The Virginian-Pilot
                             THE VIRGINIAN-PILOT 
              Copyright (c) 1995, Landmark Communications, Inc.

DATE: Monday, April 3, 1995                  TAG: 9504030069
SECTION: FRONT                    PAGE: A1   EDITION: FINAL 
SOURCE: BY JACK DORSEY, STAFF WRITER 
DATELINE: HAVELOCK, N.C.                     LENGTH: Long  :  125 lines

IT'S A HORNET BATTLE: CHERRY POINT, N.C., IS LOBBYING HARD TO RECLAIM THE F/A-18S, WHICH ARE SCHEDULED TO BE MOVED FROM FLORIDA TO OCEANA

Glued to a gray two-story office building on U.S. Route 70 in the heart of Marine Corps aviation country is a sign that grabs a passing motorist's attention:

``Allies in Defense of Cherry Point,'' it reads.

The three-foot-tall red letters on white background cover the building's entire facade.

They face the southwest runway at Cherry Point Marine Corps Air Station, giving air crews that take off a glimpse of the community's fight to keep the base growing.

In a rented office sits retired Marine Col.

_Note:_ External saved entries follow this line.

(** [logout] ends the session or leaves it alone.  On success, whether a member took it
    or the session was already fenced, every later request is refused as not connected and
    no keep-alive is sent; on an error the client is unchanged.  With an answer per hop it
    returns. *)
Theorem logout_closes c answers :
  (∀ res c', logout c answers = Some (res, c') →
     match res with
     | Ok _ => ∀ addr len ex,
         precheck c' addr len = Some (ec_std not_connected) ∧
         write_begin c' addr len = Some (Err (ec_std not_connected), c') ∧
         drive_keepalives c' ex = ([], c')
     | Err _ => c' = c
     end) ∧
  ((cc_n c ≤ length answers)%nat → is_Some (logout c answers)).
Proof.
  unfold logout. destruct (Z.eqb_spec (cc_term c) 0) as [Hz|Hz].
  - split; [|by eexists]. intros res c' [= <- <-] addr len ex.
    unfold write_begin, drive_keepalives, precheck. by rewrite Hz.
  - destruct (logout_walk_spec (cc_n c) 0 c answers None) as [Hres Htot]. split; [|done].
    intros res c' Hl. apply Hres in Hl. destruct res; [|done]. destruct Hl as [leader ->].
    intros addr len ex. by unfold write_begin, drive_keepalives, precheck.
Qed.
End claims.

Dave Jones, hired March 22 to be Havelock's point man for all discussions regarding the prize in a cross-border community rivalry with Virginia Beach.

The prize is 160 Navy F/A-18 Hornets that in 1993 had been ordered to Cherry Point when the Pentagon closed their home base at Cecil Field, Fla.

Now the Pentagon wants to move those jets, instead, to Oceana Naval Air Station in Virginia Beach, taking not only the fighters but 5,000 personnel, 12,000 dependents and a $150 million payroll.

The tug of war is on.

Jones, in his $1,500-a-week job only a few days, offered a warm greeting to an unannounced visitor from Hampton Roads inquiring about the community's efforts. But the reception became cool when the visitor said he is a reporter from the Oceana area.

Jones had no statement to make, other than to say that the community has a ``positive outlook'' on getting the Defense Base Closure and Realignment Commission to change its mind and reorder the F/A-18s back to Cherry Point.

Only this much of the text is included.